Now what? Do I have it? Do I not? I can't even convince an infectious disease specialist.....WTF? I can't be smarter than him....can I? LOL

 

I am so sick of trying to convince people I have it and I feel like giving up. Met a friend after and got some nice kisses to make me feel like a woman again since my legs have been spread eagle for medical purposes only lately!!!!

 

I still haven't had sex since March and slowly going crazy.....didn't disclose to my friend although he knows I haven't been feeling well and trying to figure it out...going to specialists etc...we only did some light petting...but hell...I am human! If an infectious disease specialist at one of the top hospitals says I don't have it then what am I supposed to do? Keep denying myself forever? Disclosing what? That everyone thinks I don't have it and even a top doctor specialist no less is convinced I don't!!! RIDICULOUS!

 

I am still coming to h opp as i did test positive for hsv(1) via blood so I have herpes wherever that little bugger is hiding.

 

Anyone?!?!

Link to comment

Hey girl, in the same boat and just made an appt with neuro bc my damn left leg burning has now turned more into numb feeling. All these very strange symptoms but no outbreak whatsoever... Checked in and out by doctors.

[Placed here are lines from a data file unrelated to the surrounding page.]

(** * libsevenzip: the Python bindings of the archive engine

    A shallow embedding of [examples/python/sevenzip.py] (the [Archive] reader,
    the [Writer], the facade functions [extract_archive] and [create_archive])
    and of [examples/python/sevenzip_ffi.py] (its enumerations,
    [_check_result], the methods of [class SevenZip] and the two module-level
    functions).

    Conventions of the embedding.
    - A Python [str] is a [string] held in its UTF-8 form, a Python [bytes] is
      a [list byte].  [encode] gives the bytes of a [str]; [decode] gives the
      text of bytes that are well-formed UTF-8, and [decode_utf8] is
      [bytes.decode('utf-8')], which raises on any others.
    - A Python [int], and every ctypes integer as Python sees it, is a [Z].
      An index handed to a [c_size_t] parameter is taken to be in its range
      (ctypes would reduce it modulo 2^64), and [ctypes.string_at] is taken
      to succeed.
    - The native library behind [_lib] is not part of the bindings.  It is a
      record of oracles: each native function answers from the history of all
      calls made so far and from its arguments, so nothing is assumed about
      the engine beyond determinism.  The file system is handled likewise.
    - A Python computation over a state [S] is a function
      [S -> Outcome A * S]: it returns or raises, and the state it leaves
      behind is kept in both cases.  For a method the state is the receiving
      object paired with the history. *)

From Stdlib Require Import ZArith QArith List String Ascii Bool Lia.
From stdpp Require Import base option list strings pretty gmap.
Import ListNotations.
(** The condition as the watcher is specified: exactly three components
below the root, the first the current day, the second a valid endpoint
id, the leaf with the [_whisper] suffix and the [.wav] extension. *)
Definition spec_job_path (env : Env) (s : Scribe) (event : Event) : Prop :=
  Op event = Create /\
  exists relPath id leaf,
    filepath_Rel env (RecordingsDir s) (Name event) = Some relPath /\
    Split_s relPath "/" = [getCurrentDateDir env; id; leaf] /\
    uuid_Parse env id = true /\
    HasSuffix_s leaf "_whisper.wav" = true.

(** A job was enqueued between two states of the service. *)
Definition enqueued (s s' : Scribe) : Prop :=
  exists job, buf (queue s') = buf (queue s) ++ [job].

(** *** Library functions for the examples

[uuid.Parse] accepts, among other forms, the canonical one: 36 bytes,
hyphens at 8, 13, 18 and 23, hexadecimal digits elsewhere.
[filepath.Rel], for a clean target below a clean base, strips the
base and the separator. *)
Definition is_hex (a : ascii) : bool :=
  let n := nat_of_ascii a in
  ((48 <=? n) && (n <=? 57) || (65 <=? n) && (n <=? 70)
   || (97 <=? n) && (n <=? 102))%nat.

Fixpoint canonical_from (i : nat) (s : list ascii) : bool :=
  match s with
  | [] => (i =? 36)%nat
  | a :: s' =>
      (if (i =? 8)%nat || (i =? 13)%nat || (i =? 18)%nat || (i =? 23)%nat
       then bool_decide (a = "-"%char) else is_hex a)
      && canonical_from (S i) s'
  end.

Definition uuid_canonical (s : string) : bool := canonical_from 0 (bytes s).

Definition Rel_below (base target : string) : option string :=
  let b := bytes base ++ ["/"%char] in
  if is_prefix b (bytes target)
  then Some (string_of_list_ascii (drop (length b) (bytes target)))
  else None.

Definition example_env (today : string) : Env :=
  mkEnv Rel_below uuid_canonical today (fun _ => false) (fun _ => true) 0 true.

(** *** The watcher loop and the worker

The loop of [watchFiles] hands every event to [handleFSEvent] and only
logs its error; each event comes with the environment of its instant.
One turn of [worker] takes the oldest job from the queue and hands it to
[processJob], whose error is only logged; [None] is the worker waiting
at an empty queue.  [run] is the recognizer on the job's file. *)
Definition watch_events (events : list (Env * Event)) (s : Scribe) : Scribe :=
  fold_left (fun s e => (handleFSEvent e.1 s e.2).2) events s.

Definition worker_step (json_Marshal : WebSocketMessage -> option (list byte))
  (run : TranscriptionJob -> cmd_result) (s : Scribe) : option Scribe :=
  match buf (queue s) with
  | [] => None
  | job :: rest =>
      let s1 :=
        mkScribe (RecordingsDir s) (watched s) (clients s) (subscribers s)
                 (conns s) (mkChan (cap (queue s)) rest) in
      Some (processJob json_Marshal (run job) s1 job).2
  end.

(** *** The query handlers

[day] is [Timestamp.Format] with the layout [20060102].  The loops of
[handleGetClient] and [handleListClients] walk the messages of an
endpoint from the newest to the oldest and stop at the first one of the
current day. *)
Definition most_recent_today (day : Z -> string) (today : string)
  (messages : list TranscriptionMessage) : option TranscriptionMessage :=
  find (fun m => bool_decide (day (Timestamp m) = today)) (rev messages).

Inductive response (A : Type) :=
| NotFound (msg : string)
| OK (body : A).
Arguments NotFound {A} msg.
Arguments OK {A} body.

Definition handleGetClient (env : Env) (day : Z -> string) (s : Scribe)
  (clientID : string) : response TranscriptionMessage :=
  match clients s !! clientID with
  | None => NotFound "Client not found"
  | Some messages =>
      match most_recent_today day (getCurrentDateDir env) messages with
      | None => NotFound "No messages for today"
      | Some m => OK m
      end
  end.

Definition handleGetHistory (env : Env) (day : Z -> string) (s : Scribe)
  (clientID : string) : response (list TranscriptionMessage) :=
  match clients s !! clientID with
  | None => NotFound "Client not found"
  | Some messages =>
      OK (List.filter
            (fun m => bool_decide (day (Timestamp m) = getCurrentDateDir env))
            messages)
  end.

(** [handleListClients]: every endpoint of the map is listed; [None]
stands for the zero message [TranscriptionMessage{}] of an endpoint
without a message of the current day. *)
Definition handleListClients (env : Env) (day : Z -> string) (s : Scribe)
  : gmap string (option TranscriptionMessage) :=
  most_recent_today day (getCurrentDateDir env) <$> clients s.

(** *** The service at run time

One step of the running service: the watcher handles an event, a worker
takes a job, a subscription is requested, or a read pump ends and drops
its subscription. *)
Inductive step : Scribe -> Scribe -> Prop :=
| step_event env ev s :
    step s (handleFSEvent env s ev).2
| step_worker json_Marshal run s s' :
    worker_step json_Marshal run s = Some s' -> step s s'
| step_subscribe env clientID s :
    step s (handleWebSocket env s clientID).2
| step_unsubscribe clientID wsConn s :
    step s (unregisterSubscriber s clientID wsConn).

(** What the states of the running service are shown to satisfy: the hub
is well formed, no endpoint is listed without a subscriber, the job
queue has its 100 slots and holds no more, and the recordings root is
the one the service was made with. *)
Definition service_inv (dir : string) (s : Scribe) : Prop :=
  hub_wf s /\
  (forall id ps, subscribers s !! id = Some ps -> ps <> []) /\
  cap (queue s) = 100%nat /\
  (length (buf (queue s)) <= 100)%nat /\
  RecordingsDir s = dir.

End scribe.

(** * Properties *)

(** ** Bytes and byte order *)

Lemma Z_of_byte_of_Z z : Z_of_byte (byte_of_Z z) = z mod 256.
Proof.
  unfold Z_of_byte, byte_of_Z.
  assert (Hr : 0 <= z mod 256 < 256) by (apply Z.mod_pos_bound; lia).
  destruct (Byte.of_N (Z.to_N (z mod 256))) as [b|] eqn:E.
  - apply Byte.to_of_N in E. rewrite E. apply Z2N.id. lia.
  - apply Byte.of_N_None_iff in E. lia.
Qed.

Lemma Z_of_byte_range b : 0 <= Z_of_byte b < 256.
Proof. unfold Z_of_byte. pose proof (Byte.to_N_bounded b). lia. Qed.

(** Or-ing a value shifted past [a] onto [a] adds it. *)
Lemma lor_shiftl_add a b n :
  0 <= n -> 0 <= a < 2 ^ n -> Z.lor a (Z.shiftl b n) = a + b * 2 ^ n.
Proof.
  intros Hn Ha.
  rewrite <- Z.shiftl_mul_pow2 by lia.
  symmetry. apply Z.add_nocarry_lor.
  apply Z.bits_inj'. intros k Hk.
  rewrite Z.land_spec, Z.bits_0.
  destruct (Z.lt_ge_cases k n) as [Hlt|Hge].
  - rewrite (Z.shiftl_spec_low b n k) by lia. apply andb_false_r.
  - replace (Z.testbit a k) with false; [reflexivity|].
    symmetry. destruct (Z.eq_dec a 0) as [->|Hne]; [apply Z.bits_0|].
    apply Z.bits_above_log2; [lia|].
    apply Z.lt_le_trans with n; [|lia].
    apply Z.log2_lt_pow2; lia.
Qed.

Lemma four_bytes_value b0 b1 b2 b3 :
  Z.lor (Z.lor (Z.lor (Z_of_byte b0) (Z.shiftl (Z_of_byte b1) 8))
               (Z.shiftl (Z_of_byte b2) 16)) (Z.shiftl (Z_of_byte b3) 24)
  = Z_of_byte b0 + Z_of_byte b1 * 2 ^ 8 + Z_of_byte b2 * 2 ^ 16
    + Z_of_byte b3 * 2 ^ 24.
Proof.
  pose proof (Z_of_byte_range b0). pose proof (Z_of_byte_range b1).
  pose proof (Z_of_byte_range b2). pose proof (Z_of_byte_range b3).
  rewrite (lor_shiftl_add _ _ 8) by lia.
  rewrite (lor_shiftl_add _ _ 16) by lia.
  rewrite (lor_shiftl_add _ _ 24) by lia.
  reflexivity.
Qed.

My ID doc who is also my primary doc told me the same.... She infect hates the herpesselect test bc she is a firm believer that without lesions or sores... U May or may not have herpes. She told me in her many years of practice (NYC) she seem the blood test pos and neg ... So she never rely on diagnosing anyone without swab to prove. I think the infectious doc don't really view herpes as a real disease perse. But she such a sweet person and I been with her for at least 10 years. U want to talk about rare... I was diagnosed with a autoimmune related condition when I was 27 ... Only 1 in a million get it but the good news it just goes away on its own. I am one of those rare but lucky individuals since at that time my lymph nodes on my neck was swollen so big (size of quarter) and I felt like I had flu for like 3 months. So with biopsy (thank God) it wasn't cancer!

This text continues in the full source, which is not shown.